Eine Zuwanderung von Fachkräften benötigt einen umfänglichen Integrationsplan, der die Menschen von Beginn an nicht nur an ihrer Arbeitsstelle, sondern auch im privaten Umfeld begleitet und unterstützt. Sprachkurse, Hilfe bei der Wohnungssuche und bei Behördengängen sowie Angebote für sozialen Anschluss sind bei einer erfolgreichen Anwerbung ausländischer Arbeitskräfte von entscheidender Bedeutung. Die bereits heute vorhandene Infrastruktur der Landeshauptstadt Kiel in Bezug auf Unterstützung von Migrantinnen und Migranten könnte hierfür gut genutzt werden.

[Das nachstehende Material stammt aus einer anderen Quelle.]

(** X10.  [createWebOptions] fails in exactly two ways, each time with
    its collaborator's error and without logging: [weboptions.FromConfig]
    fails, or no auth handler is configured and the bind address does
    not split into host and port.  With an auth handler configured the
    bind address is not looked at. *)
Theorem web_options_failure c a w e :
  (createWebOptions c a w).1 = Err e
  ↔ FromConfig c = Err e
    ∨ ∃ o, FromConfig c = Ok o
           ∧ weboptions.AuthHandlers o = []
           ∧ SplitHostPort (config.BindAddress (config.Network c)) = Err e.
Proof.
  rewrite createWebOptions_paths.
  destruct (FromConfig c) as [o|e0]; cbn.
  2:{ split; [intros [= ->]; by left|]. by intros [[= ->]|(o & ? & _)]. }
  destruct (weboptions.AuthHandlers o) as [|h hs] eqn:Hh; cbn.
  2:{ split; [done|]. intros [?|(o1 & [= <-] & Hnil & _)]; [done|congruence]. }
  destruct (SplitHostPort _) as [[host port]|e0]; cbn.
  - split; [done|]. by intros [?|(o1 & _ & _ & ?)].
  - split.
    + intros [= ->]. right. by exists o.
    + by intros [?|(o1 & _ & _ & [= ->])].
Qed.

(** X11.  Whenever [createWebOptions] succeeds, it answers with what
    [weboptions.FromConfig] gave under the command line's settings
    ([withFlags]).  With an auth handler configured it does not look at
    the bind address, which then need not even split, and logs
    nothing.  With none configured the bind address has split into host
    and port, and it warns about binding every interface without
    authentication exactly when the host is empty, [0.0.0.0] or
    [::]. *)
Theorem web_options_success c a w o' :
  let run := createWebOptions c a w in
  run.1 = Ok o' →
  ∃ o,
    FromConfig c = Ok o
    ∧ o' = withFlags c a o
    ∧ match weboptions.AuthHandlers o with
      | _ :: _ => appended w run.2 = []
      | [] =>
        ∃ host port,
          SplitHostPort (config.BindAddress (config.Network c))
          = Ok (host, port)
          ∧ appended w run.2
            = if bindsAll host
              then [server.Log server.Warn allInterfacesWarning None]
              else []
      end.
Proof.
  cbn zeta. rewrite createWebOptions_paths.
  destruct (FromConfig c) as [o|e]; [|done].
  destruct (weboptions.AuthHandlers o) as [|h hs] eqn:Hh.
  - destruct (SplitHostPort _) as [[host port]|e]; [|done].
    cbn [fst snd]. intros [= <-]. exists o. rewrite Hh.
    split; [done|]. split; [done|]. exists host, port.
    split; [done|]. by rewrite appended_app.
  - cbn [fst snd]. intros [= <-]. exists o. rewrite Hh.
    split; [done|]. split; [done|]. unfold appended. by rewrite drop_all.
Qed.

End WebOptions.

(** * The main goroutine *)

Lemma countOf_app p l l' : countOf p (l ++ l') = (countOf p l + countOf p l')%nat.
Proof. unfold countOf. by rewrite List.filter_app, length_app. Qed.

Lemma countOf_Logged p evs :
  (∀ e, p (entry.Logged e) = false) → countOf p (entry.Logged <$> evs) = 0%nat.
Proof.
  intros Hp. unfold countOf. induction evs as [|e evs IH]; [done|].
  cbn. by rewrite Hp.
Qed.

(** Unfold the body layer. *)
Ltac go :=
  unfold entry.call, entry.sub, mbind, mret, entry.Body_bind, entry.Body_ret,
    entry.act, entry.defer, entry.return_;
  cbn [entry.acts entry.deferred entry.unwind fst snd app].

Section MainGoroutine.

Context {R : Type} `{server.LocalRobot R}.
Variable TLSConfig : Type.
Variable NewTLSConfig : config.Config → TLSConfig.
Variable ProcessConfig : config.Config → TLSConfig → result config.Config.
Variable FromConfig : config.Config → result weboptions.Options.
Variable SplitHostPort : string → result (string * string).
Variable ParseFlags : list string → result server.Arguments.
Variable versionLine : string.
Variable osCreate : string → option error.
Variable StartCPUProfile : option error.
Variable ReadLocalConfig : string → result config.Config.
Variable addCloudLogger : config.Cloud → option error.
Variable exporterStart : option error.
Variable Read : string → result config.Config.
Variable robotNew : config.Config → list entry.RobotOption → result R.
Variable NewWatcher : config.Config → option error.
Variable RunWeb : R → weboptions.Options → option error.
Variable dialerClose : option error.
Variable robotClose : option error.
Variable watcherClose : option error.

Abbreviation serveWeb :=
  (entry.serveWeb TLSConfig NewTLSConfig ProcessConfig FromConfig SplitHostPort
     robotNew NewWatcher RunWeb dialerClose robotClose watcherClose).
Abbreviation runServerWithLogging :=
  (entry.runServerWithLogging TLSConfig NewTLSConfig ProcessConfig FromConfig
     SplitHostPort exporterStart Read robotNew NewWatcher RunWeb
     dialerClose robotClose watcherClose).
Abbreviation RunServer :=
  (entry.RunServer TLSConfig NewTLSConfig ProcessConfig FromConfig
     SplitHostPort ParseFlags versionLine osCreate StartCPUProfile
     ReadLocalConfig addCloudLogger exporterStart Read robotNew NewWatcher
     RunWeb dialerClose robotClose watcherClose).
Abbreviation processConfig cfg argsParsed :=
  (server.processConfig TLSConfig NewTLSConfig ProcessConfig cfg argsParsed cfg).
Abbreviation webOptions pc argsParsed r :=
  (optionsOrZero
     (server.createWebOptions FromConfig SplitHostPort pc argsParsed
        (server.mkWorld r [] false)).1).
Abbreviation webLogs pc argsParsed r :=
  (entry.Logged
   <$> server.trace
         (server.createWebOptions FromConfig SplitHostPort pc argsParsed
            (server.mkWorld r [] false)).2).

Implicit Types (cfg pc : config.Config) (a : server.Arguments).

(** [serveWeb], path by path. *)
Lemma serveWeb_paths cfg a :
  serveWeb cfg a
  = match processConfig cfg a with
    | Err e =>
      (entry.Combine (Some e) dialerClose,
       [entry.CallWithCancel; entry.CallNewCachedDialer;
        entry.CallDialerClose; entry.CallCancel])
    | Ok pc =>
      let spawn :=
        if bool_decide (config.Cloud_ pc ≠ None)
        then [entry.GoRestartChecker (config.Cloud_ cfg)] else [] in
      let opts := entry.robotOptions a in
      match robotNew pc opts with
      | Err e =>
        (entry.Combine (Some e) dialerClose,
         [entry.CallWithCancel; entry.CallNewCachedDialer] ++ spawn
         ++ [entry.CallRobotNew pc opts;
             entry.CallDialerClose; entry.CallCancel])
      | Ok r =>
        match NewWatcher cfg with
        | Some e =>
          (entry.Combine (entry.Combine (Some e) robotClose) dialerClose,
           [entry.CallWithCancel; entry.CallNewCachedDialer] ++ spawn
           ++ [entry.CallRobotNew pc opts; entry.CallNewWatcher cfg;
               entry.CallRobotClose; entry.CallDialerClose; entry.CallCancel])
        | None =>
          (entry.Combine
             (entry.Combine
                (entry.Combine (RunWeb r (webOptions pc a r)) watcherClose)
                robotClose)
             dialerClose,
           [entry.CallWithCancel; entry.CallNewCachedDialer] ++ spawn
           ++ [entry.CallRobotNew pc opts; entry.CallNewWatcher cfg;
               entry.GoWatcher pc]
           ++ webLogs pc a r
           ++ [entry.CallRunWeb (webOptions pc a r);
               entry.CallCancel; entry.WaitWatchDone; entry.CallWatcherClose;
               entry.CallRobotClose; entry.CallDialerClose; entry.CallCancel])
        end
      end
    end.
Proof.
  unfold entry.serveWeb.
  destruct (processConfig cfg a) as [pc|e]; [|by go].
  cbn zeta.
  destruct (bool_decide (config.Cloud_ pc ≠ None));
    (destruct (robotNew pc (entry.robotOptions a)) as [r|e]; [|by go]);
    (destruct (NewWatcher cfg) as [e|]; [by go|]);
    destruct (server.createWebOptions FromConfig SplitHostPort pc a
                (server.mkWorld r [] false)) as [options w];
    go; by rewrite <- ?app_assoc.
Qed.

Lemma runServerWithLogging_paths a :
  runServerWithLogging a
  = match exporterStart with
    | Some e => (Some e, [entry.CallExporterStart])
    | None =>
      match Read (server.ConfigFile a) with
      | Err e =>
        (Some e,
         [entry.CallExporterStart; entry.CallWithTimeout;
          entry.CallRead (server.ConfigFile a); entry.CallCancelTimeout;
          entry.CallExporterStop])
      | Ok cfg =>
        ((serveWeb cfg a).1,
         [entry.CallExporterStart; entry.CallWithTimeout;
          entry.CallRead (server.ConfigFile a); entry.CallCancelTimeout]
         ++ (serveWeb cfg a).2
         ++ match (serveWeb cfg a).1 with
            | Some e => [entry.LogError "error serving web" (Some e)]
            | None => []
            end
         ++ [entry.CallExporterStop])
      end
    end.
Proof.
  unfold entry.runServerWithLogging.
  destruct exporterStart as [e|]; [by go|].
  destruct (Read (server.ConfigFile a)) as [cfg|e]; [|by go].
  go. destruct (serveWeb cfg a) as [[e|] l]; go; by rewrite <- ?app_assoc.
Qed.
(** * Contentfully: the content graph resolver of [src/Contentfully.ts]

    A shallow embedding of the class [Contentfully]: the link index builder
    ([_createLinks], [_parseAssetByLocale], [_toMedia]), the entry resolver
    ([_parseEntries], [_parseEntry], [_parseValueByLocale], [_parseValue],
    [_dereferenceLink]), the locale flattener ([_flattenLocales]) and the
    query entry points ([_query], [getModels], [getModel]).

    Modelling conventions.
    - A JavaScript value is a [value]: the JSON payload is embedded as it is
      ([VObj] and [VArr] are objects and arrays that the code never mutates
      once another object points at them), and [VLoc l] is a reference to a
      mutable object of the [heap].  The objects stored in [links] and the
      contexts of the flattener live in the heap, so sharing and in-place
      mutation are explicit; two references are the same object exactly when
      their locations are equal.
    - A function is a [VFun]: an object of the heap too, which [typeof] and
      [String] tell from the others.  The only functions the code meets are
      the members of [Object.prototype], which [links[key]] finds for a key
      the index does not have.
    - Numbers are the integers a double holds exactly and [String] prints in
      full ([Z], below 2^53 in absolute value).  A string is its sequence of
      UTF-16 code units, of which the model has those below 256.
    - An object is its list of own enumerable properties in insertion order
      (keys that look like array indices are not moved to the front).  The
      index [links] apart, a property inherited from a prototype is not
      looked up: the other keys the code reads are fixed names and locale
      codes.  A record whose id is [__proto__] is indexed like the others:
      [links["__proto__"] = slot] makes the slot the prototype of the index
      and [links["__proto__"]] then answers that slot, as for a key; what
      the index would inherit from such a slot is not modelled.
    - A promise is modelled by the [result] it settles to.  [Throw] is a
      rejected promise or a thrown exception, [OutOfFuel] says that the
      recursion budget given to the evaluator was not enough: a run that
      is [OutOfFuel] for every budget is an unbounded recursion.
    - The client ([contentful.query], [contentful.getLocales]) and the
      [mediaTransform] hook are parameters; the hook is a function from the
      descriptor to a fresh descriptor or a failure. *)

From stdpp Require Import gmap strings list fin_maps.
From Stdlib Require Import ZArith Ascii DecimalString.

Ein Ansatz, den die Verwaltung initiieren will, wäre eine Akquise in den Partnerstädten der Landeshauptstadt Kiel.

 

 

  1. Vermittlung von Wohnraum

Eine besondere Herausforderung stellt die Wohnraumversorgung von Menschen dar, die im In- und Ausland angeworben werden. Der angespannte Wohnungsmarkt in Kiel sorgt für einen holprigen oder nahezu unmöglichen Start am neuen Arbeitsplatz. Hilfreich wäre eine Art „Wohnheim“ für Mitarbeiterinnen und Mitarbeiter der Kieler Kliniken, in welchem sie für die Dauer ihrer Ausbildung oder übergangsweise bis sie eine eigene Wohnung gefunden haben, leben können. Das Angebot eines Wohnheimzimmers (ähnlich wie im Studentenwohnheim) könnte ein weiterer Pluspunkt bei der Anwerbung von Pflegefachkräften im In- und Ausland sein.

 

 

Fazit:

Die aktuelle und mittelfristige Situation der Pflege stellt alle Beteiligten vor erhebliche Herausforderungen. Die Landeshauptstadt Kiel und das kommunale Städtische Krankenhaus stellen sich wie bisher auch zukünftig diesen Herausforderungen. Wie dargestellt, hat das Städtische Krankenhaus viele Anstrengungen unternommen, der schwierigen Situation erfolgreich zu begegnen. Dazu gehört auch die laufende Prüfung, inwieweit die Zusammenarbeit von kommunalen Krankenhäusern intensiviert werden kann. Hervorzuheben ist, dass es bisher gelungen ist, den Pflegebetrieb aufrechtzuerhalten. Die aus dieser Geschäftlichen Mitteilung ersichtlichen Verbesserungsoptionen sollen beschritten werden.

 

 

Gerwin Stöcken

Stadtrat

 


[1] Unter der Prämisse, dass die Mitarbeiterinnen und Mitarbeiter zum regulär vorgesehenen Zeitpunkt in Rente gehen. Vorzeitige Renteneintritte wegen Arbeitsunfähigkeit o.ä. sind hier nicht berücksichtigt.